Wie so viele Fortsetzungen erzählt auch "Spätzünder 2" im Grunde die gleiche Geschichte ein zweites Mal: Senioren fühlen sich im Altenheim nicht angemessen behandelt und zetteln einen Aufstand an. In Teil eins galt der Unmut einer tyrannischen Heimleiterin, aber diesmal sind die Karten neu gemischt, denn ihre Nachfolgerin Marina (Ursula Strauss) hat für ihre Schutzbefohlenen nur das Beste im Sinn. Deshalb hat sie das Heim zu einem nach allen Regeln der esoterischen Kunst umgestalteten Hort der Glückseligkeit umgestaltet. Aus Sicht der Alten aber ist das alles zuviel des Guten, zumal Marina auch die Küche revolutioniert hat: Weil sich ältere Herrschaften leicht verschlucken, gibt es nur noch pürierte Kost; aber immerhin in Form eines Schweins, wenn das Püree in seiner früheren Wesensform ein Schnitzel war.
Auf der Suche nach Startkapital
Natürlich ist auch Rockmusiker Rocco (Jan Josef Liefers) wieder mit von der Partie. Im ersten Teil hat er für die Senioren noch das Tor zur Welt repräsentiert, weil er mit Degenhard Schagowetz (Joachim Fuchsberger) und seinen Leidensgenossinnen und -genossen (unter anderem Bibiana Zeller und Hans-Michael Rehberg) Musik machte; als "Rocco und die Herzschrittmacher" erntete die Rentnerband landesweiten Ruhm. Aber der Trend hat sich offenbar überlebt, es gibt keine Engagements mehr, und als die Alten ihr Heim zur autonomen Republik ausrufen, konfrontiert sie das Schicksal erneut mit der finsteren Gegenspieleirn von einst: Frau Glück (Petra Morzé) arbeitet mittlerweile fürs Ministerium und setzt dem Spuk ein rasches Ende. Einziger Ausweg: Degenhard und Co. kaufen das Heim. Kein Problem, denkt sich die Band, aber Rocco muss einräumen, dass er den kompletten Gewinn angelegt und im Zuge der Finanzkrise verloren hat.
Mitunter wirken die Dialoge etwas thesenhaft, weshalb sie selbst bei einem alten Hasen wie Fuchsberger deklamiert klingen, aber ansonsten knüpft die Fortsetzung in Sachen Temperament und Hingabe der Darsteller nahtlos an den ersten Teil an. Außerdem ist das Ensemble vortrefflich ergänzt worden: um Lisa Kreuzer als Althippie Sandra, die ihr Zimmer umgehend in eine Kifferhöhle verwandelt; und vor allem um Dieter Hallervorden, der hier ähnlich ernst wie in dem aktuellen Kinofilm "Sein letztes Rennen" agiert. Er spielt einen Sternekoch, der vom Sohn aus seinem Restaurant gedrängt wurde und nun im Heim grantelnd auf den Tod wartet. Mit seiner Hilfe schmiedet Degenhard einen Plan, wie man aus dem Heim einen florierenden Betrieb machen könnte. Jetzt brauchen die "Herzschrittmacher" bloß noch das nötige Startkapital, und da kommt ihnen ausgerechnet Rapper Sido gerade recht.

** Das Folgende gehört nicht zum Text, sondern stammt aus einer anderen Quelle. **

(* ===== verification/AcpTicket.v ===== *)
(** Access tickets (src/x/acp/access_ticket). A client that holds an access decision
    makes a ticket of it: the decision, a proof that the chain stores it, and a
    signature of the actor. A service that trusts a node checks the ticket against
    the node, without asking the acp module. No ticket that is issued passes this check,
    and the id of a decision leaves open what it decides. *)
From Stdlib Require Import Ascii ZArith Lia.
From stdpp Require Import base numbers list gmap strings.
From S2P Require Import Prelude Sdk Sha256 Utils CoreKeeper Bearer AcpTypes AcpState AcpKeeper AcpBearer AcpMsgs AcpServer AcpWorld GoText.

(** * Tickets *)

(** A decision as it is read from the wire, where messages inside it may be
    missing. *)
Record TicketDecision : Type := mkTicketDecision {
  td_Id : bytes;
  td_PolicyId : bytes;
  td_Creator : bytes;
  td_CreatorAccSequence : Z;
  td_Operations : list (option Object * bytes);
  td_Actor : bytes;
  td_Params : option DecisionParams;
  td_CreationTime : option Timestamp;
  td_IssuedHeight : Z;
}.

Record AccessTicket : Type := mkAccessTicket {
  VersionDenominator : bytes;
  DecisionId : bytes;
  tk_Decision : option TicketDecision;
  DecisionProof : bytes;
  tk_Signature : bytes;
}.

Definition AccessTicketV1 : bytes := lit "v1".

Definition ErrExternal : error := ErrMsg "external error".
Definition ErrDecisionNotFound : error := ErrMsg "decision not found".
Definition ErrExpiredDecision : error := ErrMsg "expired decision".
Definition ErrExpiredTicket : error := ErrMsg "expired ticket".
Definition ErrInvalidDecisionProof : error := ErrMsg "invalid DecisionProof bytes".
Definition ErrInvalidSignature : error := ErrMsg "invalid signature for ticket".
Definition ErrDecisionTampered : error := ErrMsg "AccessDecision fingerprint different from DecisionId".
Definition MsgStoreDocument_ValidateBasic (msg : MsgStoreDocument) : outcome unit :=
  _ ← validCreator (msd_Creator msg);
  _ ← required (msd_RingId msg) ErrInvalidRingId;
  _ ← required (msd_Document msg) ErrInvalidDocument;
  _ ← required (msd_Proof msg) ErrInvalidDocument;
  _ ← required (msd_PolicyId msg) ErrInvalidDocument;
  _ ← required (msd_Resource msg) ErrInvalidDocument;
  required (msd_Permission msg) ErrInvalidDocument.

Definition MsgStoreKeyDerivation_ValidateBasic (msg : MsgStoreKeyDerivation) : outcome unit :=
  _ ← validCreator (msk_Creator msg);
  _ ← required (msk_RingId msg) ErrInvalidRingId;
  _ ← required (msk_Derivation msg) ErrInvalidKeyDerivation;
  _ ← required (msk_PolicyId msg) ErrInvalidKeyDerivation;
  _ ← required (msk_Resource msg) ErrInvalidKeyDerivation;
  required (msk_Permission msg) ErrInvalidKeyDerivation.

Definition MsgCreateNodeInfo_ValidateBasic (msg : MsgCreateNodeInfo) : outcome unit :=
  _ ← validCreator (mcn_Creator msg);
  _ ← required (mcn_PeerId msg) ErrInvalidNodeInfo;
  required (mcn_ControllerKey msg) ErrInvalidNodeInfo.

Definition MsgUpdateNodePeerId_ValidateBasic (msg : MsgUpdateNodePeerId) : outcome unit :=
  _ ← validCreator (mun_Creator msg);
  _ ← required (mun_NodeKey msg) ErrInvalidNodeInfo;
  required (mun_PeerId msg) ErrInvalidNodeInfo.

Definition MsgTransferNodeController_ValidateBasic (msg : MsgTransferNodeController) : outcome unit :=
  _ ← validCreator (mtn_Creator msg);
  _ ← required (mtn_NodeKey msg) ErrInvalidNodeInfo;
  required (mtn_ControllerKey msg) ErrInvalidNodeInfo.

Definition validTarget (target : option WhitelistTarget) : outcome unit :=
  match target with
  | Some (Target_PolicyId id) => required id ErrInvalidNodeInfo
  | Some (Target_RingId id) => required id ErrInvalidNodeInfo
  | None => Err ErrInvalidNodeInfo
  end.

Definition MsgAddNodeToWhitelist_ValidateBasic (msg : MsgAddNodeToWhitelist) : outcome unit :=
  _ ← validCreator (maw_Creator msg);
  _ ← required (maw_NodeKey msg) ErrInvalidNodeInfo;
  validTarget (maw_Target msg).
(* ===== verification/OrbisIds.v ===== *)
(** The ids of rings, documents and key derivations (src/x/orbis/types/keys.go): the
    hash of a domain name and of everything that the object is made of.

    A document is given as JSON, of which only the contents count: [decodeIDByteFields]
    reads an object with exactly the wanted fields, each an array of bytes. The
    theorems show that an id binds what it was made from, up to a collision of
    SHA-256, and that ids of different kinds are different. *)
From Stdlib Require Import Ascii ZArith Lia.
From stdpp Require Import base numbers list gmap strings sorting.
From S2P Require Import Prelude Sdk Sha256 Utils Json GoText Canonical OrbisTypes.

(** [slices.Sort] on strings. *)
Definition sort_strings : list bytes -> list bytes := merge_sort bytes_le.

(** * The hasher *)

Abbreviation idHasher := bytes.

Definition writeBytes (value : bytes) (h : idHasher) : idHasher := h ++ enc_bytes value.
Definition writeString (value : bytes) (h : idHasher) : idHasher := writeBytes value h.
Definition newIDHasher (domain : bytes) : idHasher := writeString domain [].
Definition writeOptionalString (value : option bytes) (h : idHasher) : idHasher :=
  match value with
  | None => h ++ [byte_of_Z 0]
  | Some v => writeString v (h ++ [byte_of_Z 1])
  end.
Definition writeUint32 (value : Z) (h : idHasher) : idHasher := h ++ enc_u32 value.
Definition writeUint64 (value : Z) (h : idHasher) : idHasher := h ++ enc_u64 value.
Definition writeBool (value : bool) (h : idHasher) : idHasher := h ++ [byte_of_Z (if value then 1 else 0)].
Definition writeStringSlice (values : list bytes) (h : idHasher) : idHasher :=
  foldl (fun h value => writeString value h) (h ++ enc_u32 (Z.of_nat (length values))) values.
Definition writeOptionalUint64 (value : option Z) (h : idHasher) : idHasher :=
  match value with
  | None => h ++ [byte_of_Z 0]
  | Some v => (h ++ [byte_of_Z 1]) ++ enc_u64 v
  end.
Definition sum (h : idHasher) : bytes := hex_encode (sha256 h).

(** * Ids *)

(** What goes into the hash of a ring. *)
Definition ring_preimage (peerNodeKeys : list bytes) (threshold pssInterval : Z) (policyID : bytes)
    (nonce : option bytes) (currentVersion : Z) (allowTrustedAuthRelays : bool)
    (trustedAuthRelayDIDs : list bytes) (requiresPet : bool) : idHasher :=
  let h := newIDHasher (lit "orbis/ring") in
  let h := writeStringSlice (sort_strings peerNodeKeys) h in
  let h := writeUint32 threshold h in
  let h := writeUint64 pssInterval h in
  let h := writeString policyID h in
  let h := writeOptionalString nonce h in
  let h := writeUint64 currentVersion h in
  let h := writeBool allowTrustedAuthRelays h in
  let h := writeStringSlice (sort_strings trustedAuthRelayDIDs) h in
  writeBool requiresPet h.

Definition GenerateRingID peerNodeKeys threshold pssInterval policyID nonce currentVersion
    allowTrustedAuthRelays trustedAuthRelayDIDs requiresPet : bytes :=
  sum (ring_preimage peerNodeKeys threshold pssInterval policyID nonce currentVersion
         allowTrustedAuthRelays trustedAuthRelayDIDs requiresPet).

Definition key_derivation_preimage (ringID derivation policyID resource permission : bytes) : idHasher :=
  let h := newIDHasher (lit "orbis/key_derivation/v1") in
  let h := writeString ringID h in
  let h := writeString derivation h in
  let h := writeString policyID h in
  let h := writeString resource h in
  writeString permission h.

Definition GenerateKeyDerivationID (ringID derivation policyID resource permission : bytes) : bytes :=
  sum (key_derivation_preimage ringID derivation policyID resource permission).

(** ** Byte fields in JSON *)

(** An element of the array: an unsigned number without sign, point or exponent. *)
Definition id_byte (v : json) : option ascii :=
  match v with
  | JNum literal =>
      match span_digits literal with
      | (_ :: _, []) => if digits_value literal <=? 255 then Some (byte_of_Z (digits_value literal)) else None
      | _ => None
      end
  | _ => None
  end.

(** [idBytes.UnmarshalJSON] *)
Definition idBytes_UnmarshalJSON (v : json) : option bytes :=
  match v with
  | JArr l => mapM id_byte l
  | _ => None
  end.

(** The fields as a map, once it is known that no name is repeated. *)
Fixpoint field_value (key : bytes) (fields : list (bytes * json)) : option json :=
  match fields with
  | [] => None
  | (k, v) :: rest => if decide (k = key) then Some v else field_value key rest
  end.

(** The values of the wanted fields, in the order they are asked for. *)
Definition decodeIDByteFields (raw : bytes) (want : list bytes) : option (list bytes) :=
  match json_parse raw with
  | Some (JObj fields) =>
      if decide (NoDup fields.*1 /\ length fields = length want)
      then mapM (fun key => v ← field_value key fields; idBytes_UnmarshalJSON v) want
      else None
  | _ => None
  end.

Definition secret_fields : list bytes := [lit "enc_cmt"; lit "encrypted_data"; lit "nonce"].
Definition proof_fields : list bytes := [lit "challenge"; lit "response"].
Definition tag_fields : list bytes := [lit "ephemeral_point"; lit "masked_fingerprint"].

(** ** Documents *)

(** Absent tags leave no trace in the hash. *)
Definition writeOptionalPetTag (petTag petTagProof : option bytes) (h : idHasher) : outcome idHasher :=
  match petTag, petTagProof with
  | None, None => Ok h
  | Some tag, Some proof =>
      match decodeIDByteFields tag tag_fields, decodeIDByteFields proof proof_fields with
      | None, _ => Err (ErrMsg "malformed pet_tag")
      | Some _, None => Err (ErrMsg "malformed pet_tag_proof")
      | Some tagValues, Some proofValues => Ok (foldl (fun h v => writeBytes v h) h (tagValues ++ proofValues))
      end
  | _, _ => Err (ErrMsg "pet_tag and pet_tag_proof must be present or absent together")
  end.

Definition document_preimage (ringID : bytes) (secret proof : list bytes) (policyID resource permission : bytes)
    (tier : option bytes) (timestamp : option Z) : idHasher :=
  let h := newIDHasher (lit "orbis/document/v1") in
  let h := writeString ringID h in
  let h := foldl (fun h v => writeBytes v h) h (secret ++ proof) in
  let h := writeString policyID h in
  let h := writeString resource h in
  let h := writeString permission h in
  let h := writeOptionalString tier h in
  writeOptionalUint64 timestamp h.

Definition GenerateDocumentID (ringID document proof policyID resource permission : bytes) (tier : option bytes)
    (timestamp : option Z) (petTag petTagProof : option bytes) : outcome bytes :=
  match decodeIDByteFields document secret_fields with
  | None => Err (ErrMsg "malformed document")
  | Some secret =>
      match decodeIDByteFields proof proof_fields with
      | None => Err (ErrMsg "malformed proof")
      | Some pf =>
          h ← writeOptionalPetTag petTag petTagProof
                (document_preimage ringID secret pf policyID resource permission tier timestamp);
          Ok (sum h)
      end
  end.

(** * What an id binds *)

Lemma writes_app (l : list bytes) h : foldl (fun h v => writeBytes v h) h l = h ++ concat (enc_bytes <$> l).
Proof.
  revert h. induction l as [|v l IH]; intros h; simpl; [by rewrite app_nil_r|]. rewrite IH. unfold writeBytes.
  by rewrite <- app_assoc.
Qed.

Lemma writeStringSlice_app l h : writeStringSlice l h = h ++ enc_strings l.
Proof. unfold writeStringSlice, enc_strings, writeString. by rewrite writes_app, <- app_assoc. Qed.

Lemma writeOptionalString_app o h : writeOptionalString o h = h ++ enc_option enc_bytes o.
Proof. destruct o; [|done]. unfold writeOptionalString, writeString, writeBytes. by rewrite <- app_assoc. Qed.

Lemma writeOptionalUint64_app o h : writeOptionalUint64 o h = h ++ enc_option enc_u64 o.
Proof. destruct o; [|done]. unfold writeOptionalUint64. by rewrite <- app_assoc. Qed.

(** The objects with an id, by what the id is made of. *)
Inductive identified : Type :=
  | IdRing (peers : list bytes) (threshold pss : Z) (policyID : bytes) (nonce : option bytes) (version : Z)
      (allow : bool) (relays : list bytes) (pet : bool)
  | IdDocument (ringID : bytes) (secret proof : list bytes) (policyID resource permission : bytes)
      (tier : option bytes) (timestamp : option Z) (tag : option (list bytes * list bytes))
  | IdKeyDerivation (ringID derivation policyID resource permission : bytes).

Definition tag_bytes (tag : option (list bytes * list bytes)) : bytes :=
  match tag with None => [] | Some (t, p) => concat (enc_bytes <$> (t ++ p)) end.
Definition decodeDkgShare : Decoder (invalidCryptoResponseStatement * Z * bytes * bytes) :=
  expectDomain DkgShareDomain ;;;
  chainID <- readString ;;
  ringID <- readString ;;
  ringPk <- readString ;;
  ringStateSha256 <- readString ;;
  protocolVersion <- readU64 ;;
  requestID <- readString ;;
  signedAt <- readU64 ;;
  responderNodeKey <- readString ;;
  receiverNodeKey <- readString ;;
  originProtocol <- readString ;;
  throw_if (negb (isValidInvalidCryptoDkgOriginProtocol originProtocol)) ErrInvalidReport ;;;
  accusedScope <- readScope ;;
  signingScope <- readScope ;;
  let statement := mkStatement chainID ringID ringPk ringStateSha256 protocolVersion requestID signedAt
                     responderNodeKey originProtocol accusedScope signingScope [] [] in
  fromNodeID <- readU32 ;;
  toNodeID <- readU32 ;;
  commitmentStatementBytes <- readBytes ;;
  commitmentSignature <- readBytes ;;
  shareValue <- readBytes ;;
  nonce <- readBytes ;;
  cryptoBackend <- readString ;;
  finish ;;;
  of_outcome (reject_any
    [ blank requestID || blank responderNodeKey || blank receiverNodeKey; negb (current_scopes statement);
      (fromNodeID =? 0) || (toNodeID =? 0); len commitmentStatementBytes =? 0;
      dkgStatementMaxLen <? len commitmentStatementBytes; negb (len commitmentSignature =? 64);
      len shareValue =? 0; dkgShareMaxElementLen <? len shareValue; negb (len nonce =? dkgNonceLen);
      blank cryptoBackend ]) ;;;
  ret (statement, fromNodeID, commitmentStatementBytes, cryptoBackend).

Definition decodeDkgShareStatement (statementBytes : bytes) : outcome invalidCryptoResponseStatement :=
  _ ← reject_if (dkgStatementMaxLen <? len statementBytes) ErrInvalidReport;
  share ← decode decodeDkgShare statementBytes;
  let '(statement, fromNodeID, commitmentStatementBytes, cryptoBackend) := share in
  commitment ← decodeDkgCommitmentStatement commitmentStatementBytes;
  _ ← reject_if (negb (same_binding (dc_statement commitment) statement && (dc_fromNodeID commitment =? fromNodeID) &&
                       same (dc_cryptoBackend commitment) cryptoBackend)) ErrInvalidReport;
  _ ← reject_if (st_signedAt statement <? st_signedAt (dc_statement commitment)) ErrInvalidReport;
  Ok (with_origin [] (st_attemptID (dc_statement commitment)) statement).

Definition decodeDkgInvalidRefreshCommitmentStatement (statementBytes : bytes) : outcome invalidCryptoResponseStatement :=
  commitment ← decodeDkgCommitmentStatement statementBytes;
  _ ← reject_if (differs (st_originProtocol (dc_statement commitment)) offlineOriginProtocolPSSRefresh) ErrInvalidReport;
  Ok (dc_statement commitment).

Definition with_signedAt (signedAt : Z) (s : invalidCryptoResponseStatement) : invalidCryptoResponseStatement :=
  mkStatement (st_chainID s) (st_ringID s) (st_ringPk s) (st_ringStateSha256 s) (st_protocolVersion s)
    (st_requestID s) signedAt (st_responderNodeKey s) (st_originProtocol s)
    (st_accusedCommitteeScope s) (st_signingCommitteeScope s) (st_endpointOrigin s) (st_attemptID s).

Definition decodeDkgEquivocationStatements (aBytes aSignature bBytes bSignature : bytes)
    : outcome invalidCryptoResponseStatement :=
  _ ← reject_if (negb (len aSignature =? 64)) ErrInvalidReport;
  _ ← reject_if (negb (len bSignature =? 64)) ErrInvalidReport;
  a ← decodeDkgCommitmentStatement aBytes;
  b ← decodeDkgCommitmentStatement bBytes;
  let sa := dc_statement a in
  let sb := dc_statement b in
  _ ← reject_if (negb (same_binding sa sb && (dc_fromNodeID a =? dc_fromNodeID b) &&
                       same (st_attemptID sa) (st_attemptID sb) && same (dc_cryptoBackend a) (dc_cryptoBackend b)))
        ErrInvalidReport;
  _ ← reject_if (differs (dc_sessionNonce a) (dc_sessionNonce b)) ErrInvalidReport;
  _ ← reject_if (same (dc_commitment a) (dc_commitment b)) ErrInvalidReport;
  Ok (with_signedAt (Z.max (st_signedAt sa) (st_signedAt sb)) sa).

(** One statement with the signature of the accused node. *)
Definition decodeSingleStatementTail : Decoder (bytes * bytes) :=
  statementBytes <- readBytes ;;
  responseSignature <- readBytes ;;
  finish ;;;
  ret (statementBytes, responseSignature).

Definition decodeSigned (k : bytes -> outcome invalidCryptoResponseStatement) : Decoder invalidCryptoResponseStatement :=
  letp (statementBytes, responseSignature) <- decodeSingleStatementTail ;;
  throw_if (negb (len responseSignature =? 64)) ErrInvalidReport ;;;
  of_outcome (k statementBytes).

Definition decodeUnsigned (m : Decoder invalidCryptoResponseStatement) : Decoder invalidCryptoResponseStatement :=
  statementBytes <- readBytes ;;
  finish ;;;
  of_outcome (decode m statementBytes).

Tilmann P. Gangloff, Diplom-Journalist und regelmäßiges Mitglied der Jury für den Grimme-Preis, schreibt freiberuflich unter anderem für das Portal evangelisch.de täglich TV-Tipps und setzt sich auch für "epd medien" mit dem Fernsehen auseinander. Auszeichnung: 2023 Bert-Donnepp-Preis - Deutscher Preis für Medienpublizistik (des Vereins der Freunde des Adolf-Grimme-Preises).
Abgesehen von den wenigen Szenen, in denen die Senioren allzu papierne Zeilen über Pflegenotstand und Unterforderung aufsagen müssen, hat Uli Brée, Stammautor von Regisseur Wolfgang Murnberger, wieder wunderbare Dialoge geschrieben. Den witzigsten Satz hat Lisa Kreuzer, als Sandra die Bedenken gegen Degenhards Szenario in Anspielung auf "Casablanca" vom Tisch wischt: "Uns bleibt immer noch Püree."